Geography: The 'Stone Country' incorporates the Arnhem Land Plateau rising from low grasslands and floodplains. Mangrove lined coastal regions and pockets of dense monsoon forest. The region is characterised by the annual inundation followed by the receding of monsoonal flood waters.
Flora: Among the richest in Australia with over 1700 species. Eucalyptus, spear and sedge grass, pandanus, melaleuca, water lilies, native wildflowers, mangroves, banyon tree, kapok tree.
Fauna: 8 species of kangaroo and wallaby, northern quoll, bandicoots, brush tailed phascogales, fruit bats, tree rats, dugong. 280 bird species including numerous parrots, lorikeets, rosellas, honeyeaters, thrushes, finches. 10,000 species of insect and numerous reptiles and both salt and freshwater crocodiles.
Kakadu and Arnhem Land Attractions
- Jim Jim Falls
- Twin Falls
- Gayngaru Wetalnds
- Ubirr Rock Art
- Nourlangie Rock Art
- Maguk Pools
- Yellow Water
- Garig Gunak Barlu National Park
- Port Kennedy and Port Essington
- Gove Peninsula beaches
- Jarrangbarnmi/Koolpin Gorge
- Maningrida Arts
- Wunyo Beach
- Sandy Creek
- Coburg Peninsula
- Marrawuddi Art Gallery
- Nanguluwur Art/Barrk Sandstone Walk
- Gunlom Plunge Pool
- Victoria Settlement
Nhulunbuy, Jabiru, South Alligator, Cooinda, Maningrida, Gunbalanya, Yirrkala
Getting Around Kakadu and Arnhem Land
Access to Kakadu and Arnhem Land can be problematic. Firstly permits to visit are required from the traditional owners with quite a few areas out of bounds. Saying this there are registered tour operators who can access many of these places - with groups of paying tourists in tow.

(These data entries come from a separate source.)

Ltac sat_go leaf :=
  repeat (intros;
    lazymatch goal with
    | |- PreOrder _ => exact _
    | |- sat _ (ret _) => apply sat_ret
    | |- sat _ (throw _) => apply sat_throw
    | |- sat _ (gets _) => apply sat_gets
    | |- sat _ (lift _) => apply sat_lift
    | |- sat _ (bind _ _) => apply sat_bind
    | |- sat _ (try_catch _ _) => apply sat_try_catch
    | |- sat _ (modify _) => apply sat_modify; sat_leaf leaf
    | |- sat _ (Database.sqlite _ _) => apply sat_sqlite; sat_leaf leaf
    | |- sat _ (if ?b then _ else _) => destruct b
    | |- sat _ (match ?x with _ => _ end) => destruct x
    | |- sat _ _ =>
        first [ solve [auto 2 with sat nocore]
              | progress (cbv zeta)
              | progress (autounfold with prog) ]
    end).

(** * The pollers leave the tables alone until the cursor update *)

#[export] Instance same_tables_preorder : PreOrder same_tables.
Proof.
  split; unfold same_tables; [intros w | intros a b c Hab Hbc]; congruence.
Qed.

Ltac same_tables_leaf := unfold same_tables; reflexivity.

Lemma getLastUpdate_same_tables platform :
  sat same_tables (Database.getLastUpdate platform).
Proof. sat_go same_tables_leaf. Qed.

Lemma isNotificationSent_same_tables platform contentId :
  sat same_tables (Database.isNotificationSent platform contentId).
Proof. sat_go same_tables_leaf. Qed.

Lemma getLatestVideos_same_tables n :
  sat same_tables (YouTubeService.getLatestVideos n).
Proof. sat_go same_tables_leaf. Qed.

Lemma enough_fuel_next fuel attempt :
  enough_fuel (S fuel) attempt ->
  (attempt + 1 <? InstagramService.maxRetries) = true \/
  (InstagramService.maxRetries <=? attempt + 1) = false ->
  enough_fuel fuel (attempt + 1).
Proof. unfold enough_fuel, InstagramService.maxRetries. lia. Qed.

(** The induction shared by the invariants of the retry loop. *)
Ltac loop_induction leaf :=
  let fuel := fresh "fuel" in
  let IH := fresh "IH" in
  let attempt := fresh "attempt" in
  let Hfuel := fresh "Hfuel" in
  let err := fresh "err" in
  intros fuel; induction fuel as [|fuel IH]; intros attempt Hfuel;
  [ exfalso; unfold enough_fuel in Hfuel; lia
  | cbn [InstagramService.scrapeProfile_loop];
    destruct (attempt <? InstagramService.maxRetries) eqn:Hlt;
    [ apply sat_try_catch; [exact _ | sat_go leaf | intros err];
      apply sat_bind; [exact _ | sat_go leaf | intros _];
      cbv zeta;
      destruct (InstagramService.maxRetries <=? attempt + 1) eqn:Hmax;
      destruct (InstagramService.is429 err);
      destruct (attempt + 1 <? InstagramService.maxRetries) eqn:Hnext;
      try (apply sat_bind; [exact _ | sat_go leaf | intros _]);
      first
        [ apply sat_ret; exact _
        | apply IH; apply enough_fuel_next; auto
        | exfalso; unfold InstagramService.maxRetries in *; lia ]
    | apply sat_ret; exact _ ] ].

Lemma ig_scrapeProfile_loop_same_tables :
  forall fuel attempt,
    enough_fuel fuel attempt ->
    sat same_tables (InstagramService.scrapeProfile_loop fuel attempt).
Proof. loop_induction same_tables_leaf. Qed.

Lemma enough_fuel_scrapeProfile :
  enough_fuel (S (Z.to_nat InstagramService.maxRetries)) 0.
Proof. unfold enough_fuel, InstagramService.maxRetries. simpl. lia. Qed.
(** * Chat-with-your-PDF: a shallow embedding of [app/main.py] and
      [gradio_ui.py], with the properties of its request handlers.

    The service keeps two module-level globals ([vector_store] and
    [rag_chain]), writes each upload to a temporary directory, runs a fixed
    pipeline of third-party calls over it and removes the file again.  The
    embedding keeps that shape: handlers are computations in a state and
    exception monad over a [World] (file system, vector-index store, the two
    globals, the UUID generator and the log of external calls), Python's
    [try]/[except]/[finally] are combinators of that monad, and the third-party
    services are a record of functions, one per call the code makes. *)

From Stdlib Require Import Strings.String Strings.Ascii Strings.Byte ZArith List Lia.
From stdpp Require Import base option list gmap strings pretty fin_maps.

Local Open Scope string_scope.
Local Open Scope list_scope.

(** ** Python [str] operations used by the handlers *)

Module PyStr.

(** [s.startswith(p)] *)
Fixpoint startswith (p s : string) : bool :=
  match p, s with
  | EmptyString, _ => true
  | String _ _, EmptyString => false
  | String a p', String b s' => if Ascii.eqb a b then startswith p' s' else false
  end.

(** [s.endswith("/")], the only suffix test the code base needs (inside
    [os.path.join]). *)
Fixpoint endswith_slash (s : string) : bool :=
  match s with
  | EmptyString => false
  | String c EmptyString => Ascii.eqb c "/"
  | String _ r => endswith_slash r
  end.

If you want to visit these places you either need to join a tour or befriend a local.
There are plenty of tour operators operating from Katherine and Darwin who are more than willing to take you into Kakadu and Arnhem Land but it's a very structured and medicated affair where your experience is administered to you in doses before you get back on the bus.
And while you're organising permits, note that alcohol restriction apply in various forms and that buying a beer or a wine to enjoy while you are camping is often no simple matter.
We think a 4WD camper is about the best way to see the place. There's enough camping grounds, both free and paid, for you spend your evenings under the remote Kakadu skies and there are a few private caravan parks for a slightly more 'serviced' camping experience.
The 4WD is going to get you into the more difficult tracks and beaches and the ability to self-drive means you can choose your own activities and mange your own itinery joining tours as you choose.
Best Time to Visit Kakadu and Arnhem Land
The dry season, June to September, is the most comfortable time of the year with 30 degree days and little chance of rain. Surprisingly nights can become cool. This time of year is also peak tourist season and prices and availability of services are at a premium.
October to March is the wet season and the rain brings the closure of many roads and water based attractions (waterfalls etc.). It's also the time when Kakadu and Arnhem Land are bursting alive with wildlife and greenery and tourist numbers and prices are lowest.
The top-end experience alters with seasonal changes and guessing the weather and it's effect on the environment can be a bit hit and miss.
We personally like the tropical regions right after the wet season. Tourist numbers are down and everything is green and raging with water. The problem is that you take a chance that all roads and attractions will be open.
If you can handle the 'buildup' - the extremely hot and humid period around November, before the wet season sets in, you can have much of the top-end to yourself. Quiet camp grounds, minimal tourists at the swimming holes and plenty of wildlife hanging around the much depleted watering holes.